For his part, Cap's stand has been mostly principled, but by issue #4 and #5 of Civil War, the two characters didn't even resemble themselves from a few issue's prior. Like Cap’s joybuzzer trick in the chemical factory battle, or calling Tony a "pampered punk." What the hell, right?

Well, Gage presents both characters on equal footing here. Tony isn't the moustache twirling black hat he's been for months now, and Cap is neither the principled defector of the early "Civil War" period nor the angry, illogical Ultimate Universe version of himself he's been of late.

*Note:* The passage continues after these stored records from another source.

(* ===== verification/Demand.v ===== *)
(** * [abs_buff::Demand]: intervals of requested amounts

    Models [crates/abs_buff/src/demand_.rs].  A demand is a half-open interval
    of item counts; the constructors and [compromise] may panic, which is made
    explicit with [outcome]. *)

From S2P Require Import Prelude.

(** The three private representations of a demand. *)
Inductive DemandRange : Type :=
| AtLeast (l : Z)
| LessThan (u : Z)
| Range (l u : Z).

(** [struct Demand<T>(DemandRange<T>)] at [T = usize]. *)
Definition Demand : Type := DemandRange.

(** [core::ops::Bound]. *)
Inductive Bound : Type :=
| Included (v : Z)
| Excluded (v : Z)
| Unbounded.

#[export] Instance DemandRange_eq_dec : EqDecision DemandRange.
Proof. solve_decision. Defined.

Definition at_least (val : Z) : Demand := AtLeast val.
Definition less_than (val : Z) : Demand := LessThan val.

(** [Demand::between] panics on an empty range. *)
Definition between (a b : Z) : outcome Demand :=
  if a <? b then Ret (Range a b)
  else if b <? a then Ret (Range b a)
  else Panic.

(** [Demand::exactly] panics on [0]. *)
Definition exactly (val : Z) : outcome Demand :=
  if val =? 0 then Panic
  else if val <? USIZE_MAX then Ret (Range val (val + 1))
  else Ret (at_least val).

(** [Demand::try_from_usize_range]; the two arguments are the bounds of the
    [impl RangeBounds]. *)
Definition try_from_usize_range (start_bound end_bound : Bound) :
    outcome (result (Bound * Bound) Demand) :=
  let start := match start_bound with
               | Included v => Some v
               | Excluded v => checked_add v 1
               | Unbounded => Some 0
               end in
  let end_ := match end_bound with
              | Included v => checked_add v 1
              | Excluded v => Some v
              | Unbounded => Some USIZE_MAX
              end in
  match start, end_ with
  | Some l, Some u =>
      if l <? u then Ok <$> between l u
      else Ret (Err (start_bound, end_bound))
  | _, _ => Ret (Err (start_bound, end_bound))
  end.

(** [Demand::len] ([usize] subtraction, which never underflows on a
    well-formed demand: see [demand_len_usize]). *)
Definition len (d : Demand) : Z :=
  match d with
  | AtLeast l => USIZE_MAX - l
  | LessThan u => u
  | Range l u => u - l
  end.

Definition min (d : Demand) : option Z :=
  match d with
  | AtLeast l => Some l
  | Range l _ => Some l
  | _ => None
  end.

Definition max (d : Demand) : option Z :=
  match d with
  | LessThan u => Some u
  | Range _ u => Some u
  | _ => None
  end.

(** [Demand::compromise], arm by arm: an arm whose guard fails falls through
    to the last one. *)
Definition compromise (self other : Demand) : outcome (option Demand) :=
  match self, other with
  | AtLeast a, AtLeast b => Ret (Some (at_least (Z.max a b)))
  | LessThan a, LessThan b => Ret (Some (less_than (Z.min a b)))
  | AtLeast a, LessThan b =>
      if a <=? b then Some <$> between a b else Ret None
  | LessThan b, AtLeast a =>
      if a <=? b then Some <$> between a b else Ret None
  | AtLeast a, Range c d =>
      if a <=? d then Some <$> between (Z.max a c) d else Ret None
  | Range c d, AtLeast a =>
      if a <=? d then Some <$> between (Z.max a c) d else Ret None
  | LessThan b, Range c d =>
      if c <=? b then Some <$> between c (Z.min b d) else Ret None
  | Range c d, LessThan b =>
      if c <=? b then Some <$> between c (Z.min b d) else Ret None
  | Range a b, Range c d =>
      if (b <=? c) || (d <=? a) then Ret None
      else let lower := Z.max a c in
           let upper := Z.min b d in
           if lower <=? upper then Some <$> between lower upper else Ret None
  end.

(** [impl RangeBounds for Demand]. *)
Definition start_bound (d : Demand) : Bound :=
  match d with
  | AtLeast x => Included x
  | LessThan _ => Unbounded
  | Range x _ => Included x
  end.

Definition end_bound (d : Demand) : Bound :=
  match d with
  | AtLeast _ => Unbounded
  | LessThan x => Excluded x
  | Range _ x => Excluded x
  end.

(** ** Meaning and well-formedness *)

(** [RangeBounds::contains]: the amounts a pair of bounds admits. *)
Definition above (b : Bound) (n : Z) : Prop :=
  match b with Included v => v ≤ n | Excluded v => v < n | Unbounded => True end.
Definition below (b : Bound) (n : Z) : Prop :=
  match b with Included v => n ≤ v | Excluded v => n < v | Unbounded => True end.
Definition bounds_contain (s e : Bound) (n : Z) : Prop := above s n ∧ below e n.
Definition contains (d : Demand) (n : Z) : Prop :=
  bounds_contain (start_bound d) (end_bound d) n.

(** A demand the public constructors can build. *)
Definition demand_wf (d : Demand) : Prop :=
  match d with
  | AtLeast l => is_usize l
  | LessThan u => is_usize u
  | Range l u => is_usize l ∧ is_usize u ∧ l < u
  end.

(** Two demands that touch without overlapping: one stops where the other
    starts. *)
Definition touching (d1 d2 : Demand) : Prop :=
  match d1, d2 with
  | AtLeast a, LessThan b | LessThan b, AtLeast a => a = b
  | AtLeast a, Range _ d | Range _ d, AtLeast a => a = d
  | LessThan b, Range c _ | Range c _, LessThan b => c = b
  | _, _ => False
  end.

#[export] Instance touching_dec d1 d2 : Decision (touching d1 d2).
Proof. destruct d1, d2; simpl; apply _. Defined.

(** The reading the lenders of segments give a demand:
    [demand.min().unwrap_or(0)] and [demand.max().unwrap_or(usize::MAX)]. *)
Definition min_len (d : Demand) : Z := default 0 (min d).
Definition max_len (d : Demand) : Z := default USIZE_MAX (max d).

(** ** Lemmas *)

Ltac demand_cases :=
  repeat match goal with d : DemandRange |- _ => destruct d end.

Lemma between_lt a b : a < b → between a b = Ret (Range a b).
Proof. intros. unfold between. case_tests; (done || lia). Qed.

Lemma between_gt a b : b < a → between a b = Ret (Range b a).
Proof. intros. unfold between. case_tests; (done || lia). Qed.

Lemma between_eq a b : a = b → between a b = Panic.
Proof. intros ->. unfold between. case_tests; (done || lia). Qed.

Lemma contains_at_least l n : contains (AtLeast l) n ↔ l ≤ n.
Proof. unfold contains, bounds_contain; simpl; tauto. Qed.
Lemma contains_less_than u n : contains (LessThan u) n ↔ n < u.
Proof. unfold contains, bounds_contain; simpl; tauto. Qed.
Lemma contains_range l u n : contains (Range l u) n ↔ l ≤ n < u.
Proof. unfold contains, bounds_contain; simpl; tauto. Qed.
Create Rewrite HintDb demand.
#[export] Hint Rewrite contains_at_least contains_less_than contains_range
  : demand.

Ltac demand_solve :=
  repeat first
    [ rewrite between_lt by lia | rewrite between_eq by lia ];
  simpl; unfold is_usize, at_least, less_than in *;
  repeat match goal with
  | |- _ ∧ _ => split
  | |- _ ↔ _ => split
  | |- ∀ _, _ => intro
  | |- ¬ _ => intro
  | H : _ ∧ _ |- _ => destruct H
  end;
  autorewrite with demand in *; try lia.

Lemma demand_len_usize d : demand_wf d → is_usize (len d).
Proof. destruct d; simpl; unfold is_usize; lia. Qed.

Lemma min_len_le d n : contains d n → 0 ≤ n → min_len d ≤ n.
Proof. destruct d; intros H; autorewrite with demand in H; cbn; lia. Qed.

Lemma max_len_pos d : demand_wf d → 0 < min_len d → 0 < max_len d.
Proof. destruct d; cbn; unfold is_usize, USIZE_MAX; lia. Qed.

Lemma min_max_len d : demand_wf d → min_len d ≤ max_len d.
Proof. destruct d; cbn; unfold is_usize, USIZE_MAX; lia. Qed.

(** The case analysis of [compromise]. *)
Lemma compromise_spec d1 d2 :
  demand_wf d1 → demand_wf d2 →
  match compromise d1 d2 with
  | Panic => touching d1 d2
  | Ret None =>
      ¬ touching d1 d2 ∧ ∀ n, ¬ (contains d1 n ∧ contains d2 n)
  | Ret (Some d) =>
      ¬ touching d1 d2 ∧ demand_wf d ∧
      ∀ n, contains d n ↔ contains d1 n ∧ contains d2 n
  end.
Proof.
  intros Hw1 Hw2.
  destruct d1 as [a|b|a b], d2 as [c|d|c d];
    cbn -[between Z.min Z.max] in *; unfold is_usize in *.
  all: try (destruct (_ || _) eqn:E; rewrite ?orb_true_iff in E; bool_to_prop).
  all: repeat match goal with
    | |- context [(?x <=? ?y)%Z] => destruct (Z.leb_spec x y)
    | |- context [between ?x ?y] =>
        destruct (Z.lt_total x y) as [?|[?|?]];
        [ rewrite (between_lt x y) by done
        | rewrite (between_eq x y) by done
        | exfalso; lia ]
    end; cbn -[Z.min Z.max]; demand_solve.
Qed.

(** What a lender gets from a demand against [less_than c]: an upper bound not
    above either side's. *)
Lemma compromise_less_than d c d' :
  demand_wf d → c ≤ USIZE_MAX → compromise d (less_than c) = Ret (Some d') →
  ∃ m, max d' = Some m ∧ m ≤ Z.min (max_len d) c ∧ (0 ≤ c → 0 ≤ m).
Proof.
  unfold less_than. intros Hd Hc. destruct d as [a|b|a b]; cbn -[between Z.min] in *;
    unfold is_usize in *.
  - destruct (Z.leb_spec a c); [|done].
    destruct (Z.lt_total a c) as [?|[?|?]];
      rewrite ?between_lt, ?between_eq by done; [|done|lia].
    intros [= <-]. exists c. unfold max_len; simpl. split; [done|]. lia.
  - intros [= <-]. eexists; split; [done|]. unfold max_len; simpl. lia.
  - destruct (Z.leb_spec a c); [|done].
    destruct (Z.lt_total a (Z.min c b)) as [?|[?|?]];
      rewrite ?between_lt, ?between_eq by done; [|done|lia].
    intros [= <-]. eexists; split; [done|]. unfold max_len; simpl. lia.
Qed.

(** ** Properties *)

(** [Demand::compromise] is the intersection of two demands, computed
    without error except when they touch without overlapping: then, and only
    then, it panics (through the empty-range check of [Demand::between]); and
    [None] is returned exactly for disjoint demands that do not touch. *)
Theorem compromise_intersection d1 d2 :
  demand_wf d1 → demand_wf d2 →
  match compromise d1 d2 with
  | Panic => touching d1 d2
  | Ret None =>
      ¬ touching d1 d2 ∧ ∀ n, ¬ (contains d1 n ∧ contains d2 n)
  | Ret (Some d) =>
      ¬ touching d1 d2 ∧ demand_wf d ∧
      ∀ n, contains d n ↔ contains d1 n ∧ contains d2 n
  end.
Proof. apply compromise_spec. Qed.

Lemma compromise_intersection_witness :
  demand_wf (AtLeast 3) ∧ demand_wf (Range 1 8) ∧
  compromise (AtLeast 3) (Range 1 8) = Ret (Some (Range 3 8)) ∧
  ∀ n, contains (Range 3 8) n ↔ contains (AtLeast 3) n ∧ contains (Range 1 8) n.
Proof.
  split; [by vm_compute|]. split; [by vm_compute|]. split; [done|].
  assert (H1 : demand_wf (AtLeast 3)) by by vm_compute.
  assert (H2 : demand_wf (Range 1 8)) by by vm_compute.
  exact (proj2 (proj2 (compromise_intersection (AtLeast 3) (Range 1 8) H1 H2))).
Defined.

(** [compromise] does not depend on the order of its arguments. *)
Theorem compromise_comm d1 d2 : compromise d1 d2 = compromise d2 d1.
Proof.
  destruct d1 as [a|b|a b], d2 as [c|d|c d]; cbn -[between Z.min Z.max];
    rewrite ?(Z.max_comm a c), ?(Z.min_comm b d); try done.
  rewrite orb_comm. by destruct (_ || _).
Qed.

(** [Demand::exactly] panics on zero only, and on the [usize] range the
    demand it builds admits exactly the requested amount. *)
Theorem exactly_singleton v :
  is_usize v →
  match exactly v with
  | Panic => v = 0
  | Ret d => v ≠ 0 ∧ demand_wf d ∧ ∀ n, is_usize n → contains d n ↔ n = v
  end.
Proof.
  unfold exactly, at_least, is_usize, USIZE_MAX. intros Hv. case_tests; [lia| |];
    (split; [lia|]; split; [cbn; unfold is_usize, USIZE_MAX; lia|]);
    intros n Hn; autorewrite with demand; lia.
Qed.

Lemma exactly_singleton_witness :
  is_usize 5 ∧ ∀ n, is_usize n → contains (Range 5 6) n ↔ n = 5.
Proof.
  assert (H : is_usize 5) by by vm_compute.
  split; [exact H|]. exact (proj2 (proj2 (exactly_singleton 5 H))).
Defined.

(** [Demand::try_from_usize_range] never panics; on success the demand
    admits, below [usize::MAX], exactly the amounts of the given range; it
    gives the bounds back only when no amount below [usize::MAX] is in the range
    or the inclusive upper bound is [usize::MAX] itself. *)
Theorem try_from_usize_range_spec s e :
  (∀ v, s = Included v ∨ s = Excluded v ∨ e = Included v ∨ e = Excluded v →
        is_usize v) →
  match try_from_usize_range s e with
  | Panic => False
  | Ret (Ok d) =>
      demand_wf d ∧
      ∀ n, 0 ≤ n < USIZE_MAX → contains d n ↔ bounds_contain s e n
  | Ret (Err b) =>
      b = (s, e) ∧
      (e = Included USIZE_MAX ∨
       ∀ n, 0 ≤ n < USIZE_MAX → ¬ bounds_contain s e n)
  end.
Proof.
  intros Hb. unfold try_from_usize_range, bounds_contain.
  assert (Hs : match s with Included v | Excluded v => is_usize v | _ => True end)
    by (destruct s; auto).
  assert (He : match e with Included v | Excluded v => is_usize v | _ => True end)
    by (destruct e; auto).
  clear Hb. unfold is_usize, checked_add in *.
  destruct s as [v|v|], e as [w|w|]; repeat case_decide; cbn -[between USIZE_MAX];
    case_tests; rewrite ?between_lt by lia; cbn -[USIZE_MAX];
    unfold is_usize, USIZE_MAX in *;
    try (split; [lia|]; intros n Hn; autorewrite with demand; cbn; lia);
    try (split; [done|]);
    first [ left; f_equal; lia | right; intros n Hn; cbn; lia ].
Qed.

Lemma try_from_usize_range_spec_witness :
  demand_wf (Range 5 11) ∧ ∀ n, 0 ≤ n < USIZE_MAX →
    contains (Range 5 11) n ↔ bounds_contain (Included 5) (Included 10) n.
Proof.
  refine (try_from_usize_range_spec (Included 5) (Included 10) _).
  intros v [[= <-]|[[=]|[[= <-]|[=]]]]; by vm_compute.
Defined.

The pair meet alone and secretly in the ruins of Avengers Mansion and talk about the Act, their history, the "civil war," it's costs and their future. Both seem reasonable, both seem reluctant to fight one another and neither seems to want to fight the fight they feel forced into. It's pretty much one long conversation, with some fisticuffs at the end, citing plenty of moments of Marvel history along the way, and putting "Civil War" into a proper larger context, one that it's been lacking thus far.

Now, I'm not coming at this as a continuity geek, which is partially who this is presented for (note the last page, which gives issue numbers for the stories cited). I don't know Marvel history well enough to take its continuity seriously enough to be obsessive about it (DC continuity, on the other hand...). In fact, of all the events cited here, I think the only ones I actually read were the ones in Young Avengers, the destruction of the mansion in Avengers #500 and the battles in Civil War. Revisiting all this history gives the characters’ conflict an emotional resonance it hasn’t had yet, and I actually closed the book feeling more than a little sad for both of them (Up until then, I’ve just been waiting for Namor, the Black Panther, Thor and/or Hulk to finally arrive to beat the devil out of Iron Man and Reed Richards and put them in jail).

(From a marketing perspective, I have to imagine that this continuity conscious approach might also help move some trade paperbacks. The best way to handle continuity, in my opinion, has always been to acknowledge and respect it subtly, so that fans who know it feel rewarded for knowing it, and those that don’t won’t be left confused. In that respect, it might have been helpful to mention not only the particular issues in the endnotes, but the trades some of them have since been collected in as well).

The art by penciller Jeremy Haun, inker Mark Morales and colorist Morry Hollowell (the latter two of whom are also working on Civil War, which gives this tie-in a sense of visual continuity with the main series, and also proves a little worrying…don’t they have any Steve McNiven pencils to be working on yet?) and is quite top-notch. Gage’s story gives them plenty of opportunities of neat stuff to draw too, as pretty much every suit of Iron Man armor and every variation of Cap’s costume gets at least a panel here.

All in all, this is a very strange tie-in to a event comic; one that actually seems more relevant and better written than the event itself. I’ll be interested to see where Marvel ends up collecting this, as it seems to be one of—if not the—most essential tie-in so far. Not bad for a book the company hadn’t even planned until the main series became delayed.

Would I Travel Back in Time to Buy it off the Shelf?: Nah, it's only been a week, after all.